(Collected data)

(** Pages of an address space: they are pages, and none of them is free. *)
Lemma space_page_ok m d l q : uvm_ok kend m d l -> space_page m d q -> page_ok kend q /\ q ∉ l.
Proof.
  intros Hu [Ht|(va & Hv & ->)]; [apply (table_page_ok _ _ _ _ _ (uvm_dir _ _ _ _ Hu) Ht)|].
  destruct (uvm_frame _ _ _ _ Hu va Hv) as (? & ? & _). auto.
Qed.

(** A change that keeps every page of the space [d] keeps its entries and its
    pages. *)
Definition keeps (m m' : mem) (d : Z) : Prop :=
  forall q a, space_page m d q -> in_page a q -> ldb m' a = ldb m a.

Lemma keeps_pte m m' d va : keeps m m' d -> pte_at m' d va = pte_at m d va.
Proof. intros Hk. apply pte_at_frame. intros q a Hq. apply Hk. left. exact Hq. Qed.

Lemma keeps_uvm m m' d l : keeps m m' d -> uvm_ok kend m d l -> uvm_ok kend m' d l.
Proof. intros Hk. apply uvm_ok_frame. intros q a Hq. apply Hk. left. exact Hq. Qed.

Lemma page_keeps k m m' d l : uvm_ok kend m d l -> page_ok kend k -> ~ space_page m d k -> page_only k m m' ->
  keeps m m' d.
Proof.
  intros Hu Hk Hn Hm q a Hq Ha. apply Hm. intros Ha'. destruct (space_page_ok _ _ _ _ Hu Hq) as [Hqo _].
  apply (pages_apart kend q k a); auto. congruence.
Qed.

(** A copy stays a copy when neither the original nor the copy is written. *)
Lemma copy_of_keeps m0 m0' pd m m' d va : present m0 pd va ->
  keeps m0 m0' pd -> keeps m m' d -> copy_of kend m0' pd m d va -> copy_of kend m0 pd m' d va.
Proof.
  intros Hp Hs Hd (p & Hpo & Hpte & Hb). rewrite (keeps_pte _ _ _ _ Hs) in *.
  assert (Hfl : 0 <= PTE_FLAGS (pte_at m0 pd va) < 4096) by (rewrite PTE_FLAGS_arith; apply Z.mod_pos_bound; lia).
  assert (Hsp : space_page m d p).
  { right. exists va. rewrite Hpte, (ptpage_mk kend) by auto. split; [|reflexivity].
    split; [apply Hp|]. rewrite Hpte. apply mk_pte_present. }
  exists p. split; [exact Hpo|]. split; [rewrite (keeps_pte _ _ _ _ Hd); exact Hpte|].
  intros k Hk. rewrite (Hd p) by (auto; unfold in_page, PGSIZE; lia). rewrite Hb by exact Hk.
  apply (Hs (ptpage (pte_at m0 pd va))); [right; exists va; auto|]. unfold in_page, PGSIZE. lia.
Qed.

(** ** [allocproc]: the kernel stack is one free page *)

(** The context of a process that has not run: [forkret] and, on return from it,
    [trapret]. *)
Definition new_context (k : Z) (q : proc) (m : mem) : Prop :=
  context q = k + 3996 /\ ld32 m (k + 4012) = u32 forkret_addr /\ ld32 m (k + 4016) = u32 trapret.

Definition stack_taken (l : list Z) (s s' : kst F) (i : nat) (l1 : list Z) : Prop :=
  exists k, l = k :: l1 /\ kstack (ptable s' i) = k /\ tf (ptable s' i) = k + 4096 - 76 /\
    new_context k (ptable s' i) (k_mem (km s')) /\ kmem_inv kend l1 (km s') /\ page_only k (k_mem (km s)) (k_mem (km s')).

Lemma allocproc_mem o l s s0 : calm c s s0 -> cproc (kcpus s c) = o -> kmem_inv kend l (km s0) ->
  wp (allocproc trapret forkret_addr c) (fun r s' =>
    match r with
    | Some i => exists l1, stack_taken l s0 s' i l1
    | None => kmem_inv kend l (km s') /\ k_mem (km s') = k_mem (km s0)
    end) s0.
Proof.
  intros C0 Hc Hm. unfold allocproc. apply wp_bind. eapply calm_acquire; [exact C0|exact Hc|].
  intros s1 S1 (_ & _ & K1). apply wp_bind, wp_gets. destruct (scan _ NPROC 0) as [np|].
  2: { apply wp_bind. eapply section_calm; [exact S1|]. intros s2 _ (_ & _ & K2). unfold wp, ret.
       rewrite K2, K1. auto. }
  apply wp_bind, wp_modify, wp_bind, wp_gets. do 5 (apply wp_bind, wp_modify).
  apply wp_bind. eapply section_calm; [eapply in_section_levels; [..|exact S1]; try reflexivity|].
  { intros Hv j. cbn. fn_at np j; [lia|apply Hv]. }
  intros s2 _ (_ & _ & K2). cbn in K2. rewrite K1 in K2. rewrite <- K2 in *. apply wp_bind.
  destruct l as [|k l1].
  - destruct (kalloc_nil kend _ Hm) as (m & E & Hm' & Hk & _). eapply wp_on_mem; [exact E|].
    apply wp_bind, wp_modify. cbn [Z.eqb]. apply wp_bind, wp_modify. unfold wp, ret. cbn. auto.
  - destruct (kalloc_cons kend k l1 _ Hm) as (m & E & Hm' & Hk & _). eapply wp_on_mem; [exact E|].
    assert (Hko : page_ok kend k) by (apply (kmem_inv_pages _ _ _ Hm); left).
    assert (Hkn : k ∉ l1) by (destruct Hm as (_ & Hnd & _); inversion Hnd; assumption).
    pose proof (page_ok_pos _ _ Hko). apply wp_bind, wp_modify. destruct (Z.eqb_spec k 0); [lia|].
    do 5 (apply wp_bind, wp_modify || (apply wp_bind; eapply wp_on_mem; [reflexivity|])).
    unfold wp, ret. exists l1, k. cbn [km set_km ptable set_ptable]. rewrite !fn_insert_eq. cbn.
    split; [reflexivity|]. split; [reflexivity|]. split; [unfold KSTACKSIZE, TF_SIZE; lia|].
    split.
    { unfold new_context. cbn. unfold KSTACKSIZE, TF_SIZE, CONTEXT_SIZE. split; [lia|].
      replace (k + 4012) with (k + 4096 - 76 - 4 - 20 + 16) by lia. split; [apply ld32_st32_same|].
      rewrite ld32_st32_ne, ld32_memset_out by lia. replace (k + 4016) with (k + 4096 - 76 - 4) by lia. apply ld32_st32_same. }
    assert (Ho : page_only k (k_mem (km s2)) (st32 (memset (st32 (k_mem m) (k + KSTACKSIZE - TF_SIZE - 4) trapret)
      (k + KSTACKSIZE - TF_SIZE - 4 - CONTEXT_SIZE) 0 CONTEXT_SIZE)
      (k + KSTACKSIZE - TF_SIZE - 4 - CONTEXT_SIZE + 16) forkret_addr)).
    { unfold KSTACKSIZE, TF_SIZE, CONTEXT_SIZE. rewrite <- Hk.
      eapply page_only_trans; [|apply page_only_st32; lia]. eapply page_only_trans; [|apply page_only_memset; lia].
      apply page_only_st32; lia. }
    split; [|rewrite <- K2; exact Ho]. apply (page_only_inv k l1 m); auto.
    intros a Ha. etransitivity; [apply Ho, Ha|]. rewrite Hk. reflexivity.
Qed.

(** ** [fork] *)

Section Fork.
Context `{!FileTotal (F := F)}.
Context (Hkend : KERNBASE < kend) (Hkmap : kmap_ok kdata gpu0).

Lemma fork_files_mem cur np n : forall fd s, wp (fork_files n cur np fd) (fun _ s' => km s' = km s) s.
Proof.
  induction n as [|n IH]; intros fd s; cbn [fork_files]; [reflexivity|].
  apply wp_bind, wp_gets, wp_bind. case_if.
  - apply wp_bind, wp_on_fs; [apply ft_filedup|]. intros g m. apply wp_modify.
    eapply wp_mono; [apply IH|]. intros u s' ->. reflexivity.
  - unfold wp at 1, ret. apply IH.
Qed.

(** The memory after [fork]: the child [k]'s directory holds a copy of exactly
    the parent's user pages, its trap frame is the parent's with [eax] = 0, its context
    starts at [forkret] with the frame above it, and no page in use before was written. *)
Record forked (p q : proc) (l : list Z) (s s' : kmem) : Prop := mkforked {
  fk_copy : forall va, present (k_mem s) (pgdir p) va -> copy_of kend (k_mem s) (pgdir p) (k_mem s') (pgdir q) va;
  fk_only : forall va, present (k_mem s') (pgdir q) va -> present (k_mem s) (pgdir p) va;
  fk_eax : ld32 (k_mem s') (tf q + TF_EAX) = 0;
  fk_tf : forall b, 0 <= b < TF_SIZE -> ~ (TF_EAX <= b < TF_EAX + 4) ->
    (forall r, r ∈ l -> ~ in_page (tf p + b) r) -> ldb (k_mem s') (tf q + b) = ldb (k_mem s) (tf p + b);
  fk_start : tf q = kstack q + 4020 /\ page_ok kend (kstack q) /\ new_context (kstack q) q (k_mem s');
  fk_frame : forall a, (forall r, r ∈ l -> ~ in_page a r) -> ldb (k_mem s') a = ldb (k_mem s) a }.

(** The memory part of [fork]: after [allocproc] left [m1] with the stack page [k]
    taken, [copyuvm] made [d], and the trap frame was written. *)
Lemma forked_mem p q k l1 m0 m1 m2 l2 d m3 :
  uvm_ok kend (k_mem m0) (pgdir p) (k :: l1) -> kmem_inv kend (k :: l1) m0 ->
  kmem_inv kend l1 m1 -> page_only k (k_mem m0) (k_mem m1) ->
  copied kend kdata gpu0 (pgdir p) d 524288 l1 l2 m1 m2 -> pgdir q = d -> tf q = k + 4096 - 76 ->
  kstack q = k -> new_context k q (k_mem m1) ->
  k_mem m3 = st32 (memmove (k_mem m2) (tf q) (tf p) TF_SIZE) (tf q + TF_EAX) 0 ->
  forked p q (k :: l1) m0 m3.
Proof.
  intros Hu Hm0 Hm1 Hpo Hcp Hd Ht Hks0 Hnc E3.
  assert (Hk : page_ok kend k) by (apply (kmem_inv_pages _ _ _ Hm0); left).
  assert (Hkl : k ∉ l1) by (destruct Hm0 as (_ & Hnd & _); inversion Hnd; assumption).
  pose proof (uvm_ok_fresh _ _ _ _ _ Hu) as Hks.
  assert (Kp : keeps (k_mem m0) (k_mem m1) (pgdir p)) by (eapply page_keeps; eauto).
  assert (H23 : page_only k (k_mem m2) (k_mem m3)).
  { rewrite E3, Ht. unfold TF_SIZE, TF_EAX. eapply page_only_trans; [apply page_only_memmove|apply page_only_st32]; lia. }
  assert (Kd : keeps (k_mem m2) (k_mem m3) d).
  { eapply page_keeps; eauto; [apply (cp_dst _ _ _ _ _ _ _ _ _ _ Hcp)|]. intros Hs.
    apply Hkl, (cp_own _ _ _ _ _ _ _ _ _ _ Hcp), Hs. }
  assert (Hfr : forall a, (forall r, r ∈ k :: l1 -> ~ in_page a r) -> ldb (k_mem m2) a = ldb (k_mem m0) a).
  { intros a Ha. rewrite (cp_frame _ _ _ _ _ _ _ _ _ _ Hcp); [|intros r Hr; apply Ha; right; exact Hr].
    apply Hpo, Ha. left. }
  assert (Hpm : forall va, present (k_mem m1) (pgdir p) va <-> present (k_mem m0) (pgdir p) va)
    by (intros va; unfold present; rewrite (keeps_pte _ _ _ _ Kp); reflexivity).
  split; rewrite ?Hd.
  - intros va Hp. eapply copy_of_keeps; eauto. apply (cp_done _ _ _ _ _ _ _ _ _ _ Hcp); [|apply Hpm, Hp].
    destruct Hp as [Hr _]. unfold vpn, KERNBASE in *. apply Z.div_lt_upper_bound; lia.
  - intros va Hp. apply Hpm, (cp_only _ _ _ _ _ _ _ _ _ _ Hcp va). unfold present in *.
    rewrite (keeps_pte _ _ _ _ Kd) in Hp. exact Hp.
  - rewrite E3, ld32_st32_same. reflexivity.
  - intros b Hb Hne Hfree. rewrite E3, ldb_st32. unfold TF_SIZE, TF_EAX in *.
    repeat (case_if; [lia|]). rewrite ldb_memmove by lia. case_if; [|lia].
    replace (tf p + (tf q + b - tf q)) with (tf p + b) by lia. apply Hfr, Hfree.
  - rewrite Hks0, Ht. split; [lia|]. split; [exact Hk|]. destruct Hnc as (Hc & Hc1 & Hc2). split; [exact Hc|].
    assert (Hw : forall a, k <= a -> a + 4 <= k + 4020 -> ld32 (k_mem m3) a = ld32 (k_mem m1) a).
    { intros a H1 H2. apply ld32_ext. intros x Hx. rewrite E3, Ht, ldb_st32. unfold TF_EAX, TF_SIZE. case_if; [lia|].
      rewrite ldb_memmove by lia. case_if; [lia|]. apply (cp_frame _ _ _ _ _ _ _ _ _ _ Hcp). intros r Hr Hin.
      apply (pages_apart kend k r x); [exact Hk|apply (kmem_inv_pages _ _ _ Hm1), Hr|congruence|unfold in_page, PGSIZE; lia|exact Hin]. }
    rewrite !Hw by lia. auto.
  - intros a Ha. rewrite H23 by (apply Ha; left). apply Hfr, Ha.
Qed.

(** The last steps of [fork], and that they leave memory alone. *)
Lemma publish_mem o k n (s s1 : kst F) : calm c s s1 -> cproc (kcpus s c) = o ->
  wp (kacquire c Ptable ;;; upd_proc k (set_pstate RUNNABLE) ;;; krelease c Ptable ;;; ret n)
    (fun (r : Z) s' => r = n /\ ptable s' = <[k := set_pstate RUNNABLE (ptable s1 k)]> (ptable s1) /\ km s' = km s1) s1.
Proof.
  intros C1 Hc. apply wp_bind. eapply calm_acquire; [exact C1|exact Hc|]. intros s2 S2 (E2 & N2 & K2).
  apply wp_bind, wp_modify, wp_bind. eapply section_calm; [eapply in_section_ext; [..|exact S2]; reflexivity|].
  intros s3 _ (E3 & _ & K3). cbn in E3, K3. unfold wp, ret. rewrite E3, K3, K2, E2. auto.
Qed.

Definition fork_space (i : nat) (l : list Z) (r : Z) (s s' : kst F) : Prop :=
  (exists l', kmem_inv kend l' (km s') /\ forall q, q ∈ l' -> q ∈ l) /\
  (r = -1 \/ exists k, pid (ptable s' k) = r /\ pstate (ptable s' k) = RUNNABLE /\
     forked (ptable s i) (ptable s' k) l (km s) (km s')).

* Exercise requirements *
Copy the entries above exactly, but only from the line holding "[trapret]. *)" through the line holding "intros s1 S1", both included.

* Response box *
    [trapret]. *)
Definition new_context (k : Z) (q : proc) (m : mem) : Prop :=
  context q = k + 3996 /\ ld32 m (k + 4012) = u32 forkret_addr /\ ld32 m (k + 4016) = u32 trapret.

Definition stack_taken (l : list Z) (s s' : kst F) (i : nat) (l1 : list Z) : Prop :=
  exists k, l = k :: l1 /\ kstack (ptable s' i) = k /\ tf (ptable s' i) = k + 4096 - 76 /\
    new_context k (ptable s' i) (k_mem (km s')) /\ kmem_inv kend l1 (km s') /\ page_only k (k_mem (km s)) (k_mem (km s')).

Lemma allocproc_mem o l s s0 : calm c s s0 -> cproc (kcpus s c) = o -> kmem_inv kend l (km s0) ->
  wp (allocproc trapret forkret_addr c) (fun r s' =>
    match r with
    | Some i => exists l1, stack_taken l s0 s' i l1
    | None => kmem_inv kend l (km s') /\ k_mem (km s') = k_mem (km s0)
    end) s0.
Proof.
  intros C0 Hc Hm. unfold allocproc. apply wp_bind. eapply calm_acquire; [exact C0|exact Hc|].
  intros s1 S1 (_ & _ & K1). apply wp_bind, wp_gets. destruct (scan _ NPROC 0) as [np|].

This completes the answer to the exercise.